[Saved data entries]
========================================================================

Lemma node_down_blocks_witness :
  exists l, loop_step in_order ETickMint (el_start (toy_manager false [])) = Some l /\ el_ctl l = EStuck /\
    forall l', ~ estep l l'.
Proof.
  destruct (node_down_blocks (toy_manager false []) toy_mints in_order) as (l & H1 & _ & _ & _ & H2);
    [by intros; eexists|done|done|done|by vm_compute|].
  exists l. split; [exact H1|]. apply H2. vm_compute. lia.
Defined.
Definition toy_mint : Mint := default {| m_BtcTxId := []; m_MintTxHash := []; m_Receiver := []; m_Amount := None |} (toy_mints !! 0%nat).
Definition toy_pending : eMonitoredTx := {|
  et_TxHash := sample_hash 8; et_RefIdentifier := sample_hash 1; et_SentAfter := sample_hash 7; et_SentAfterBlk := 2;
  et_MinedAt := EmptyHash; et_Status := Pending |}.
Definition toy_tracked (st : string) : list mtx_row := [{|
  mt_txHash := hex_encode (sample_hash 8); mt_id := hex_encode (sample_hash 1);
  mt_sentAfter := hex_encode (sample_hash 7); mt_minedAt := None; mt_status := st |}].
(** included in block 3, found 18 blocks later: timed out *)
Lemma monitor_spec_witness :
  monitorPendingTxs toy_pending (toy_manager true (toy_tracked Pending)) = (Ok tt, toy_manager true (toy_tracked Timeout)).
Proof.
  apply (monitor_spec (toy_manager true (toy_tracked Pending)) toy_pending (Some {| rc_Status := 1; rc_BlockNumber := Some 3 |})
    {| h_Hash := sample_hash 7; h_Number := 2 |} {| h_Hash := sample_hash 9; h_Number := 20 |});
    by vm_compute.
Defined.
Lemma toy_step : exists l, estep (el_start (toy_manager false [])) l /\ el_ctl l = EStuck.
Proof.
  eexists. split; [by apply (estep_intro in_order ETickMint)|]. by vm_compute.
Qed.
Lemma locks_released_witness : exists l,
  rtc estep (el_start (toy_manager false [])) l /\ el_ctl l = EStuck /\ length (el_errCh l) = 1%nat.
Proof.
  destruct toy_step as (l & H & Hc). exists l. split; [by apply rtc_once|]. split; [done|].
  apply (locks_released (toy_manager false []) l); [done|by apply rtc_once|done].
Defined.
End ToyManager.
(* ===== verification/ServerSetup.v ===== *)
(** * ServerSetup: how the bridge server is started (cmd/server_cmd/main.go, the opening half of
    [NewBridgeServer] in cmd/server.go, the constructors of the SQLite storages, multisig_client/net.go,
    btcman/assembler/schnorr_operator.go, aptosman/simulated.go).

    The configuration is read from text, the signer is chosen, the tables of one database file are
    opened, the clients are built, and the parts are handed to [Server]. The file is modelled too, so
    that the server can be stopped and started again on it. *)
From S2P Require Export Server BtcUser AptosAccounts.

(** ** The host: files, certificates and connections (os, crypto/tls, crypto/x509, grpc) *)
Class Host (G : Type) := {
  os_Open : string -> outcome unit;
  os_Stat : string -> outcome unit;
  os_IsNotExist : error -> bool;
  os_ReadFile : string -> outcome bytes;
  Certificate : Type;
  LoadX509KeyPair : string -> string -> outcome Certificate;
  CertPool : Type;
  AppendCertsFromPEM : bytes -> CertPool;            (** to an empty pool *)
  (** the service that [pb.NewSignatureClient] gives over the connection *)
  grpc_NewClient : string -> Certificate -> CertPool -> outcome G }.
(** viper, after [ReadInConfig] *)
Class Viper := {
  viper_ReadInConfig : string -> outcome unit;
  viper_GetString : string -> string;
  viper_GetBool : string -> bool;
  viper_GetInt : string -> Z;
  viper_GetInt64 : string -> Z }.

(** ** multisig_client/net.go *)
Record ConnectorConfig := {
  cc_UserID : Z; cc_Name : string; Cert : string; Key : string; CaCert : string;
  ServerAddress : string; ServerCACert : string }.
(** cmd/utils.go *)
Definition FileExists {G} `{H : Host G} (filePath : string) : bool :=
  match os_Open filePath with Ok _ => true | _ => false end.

========================================================================

Which lines above contain the word "CertPool"? Show each of them.

● Response to the task
  CertPool : Type;
  AppendCertsFromPEM : bytes -> CertPool;            (** to an empty pool *)
  grpc_NewClient : string -> Certificate -> CertPool -> outcome G }.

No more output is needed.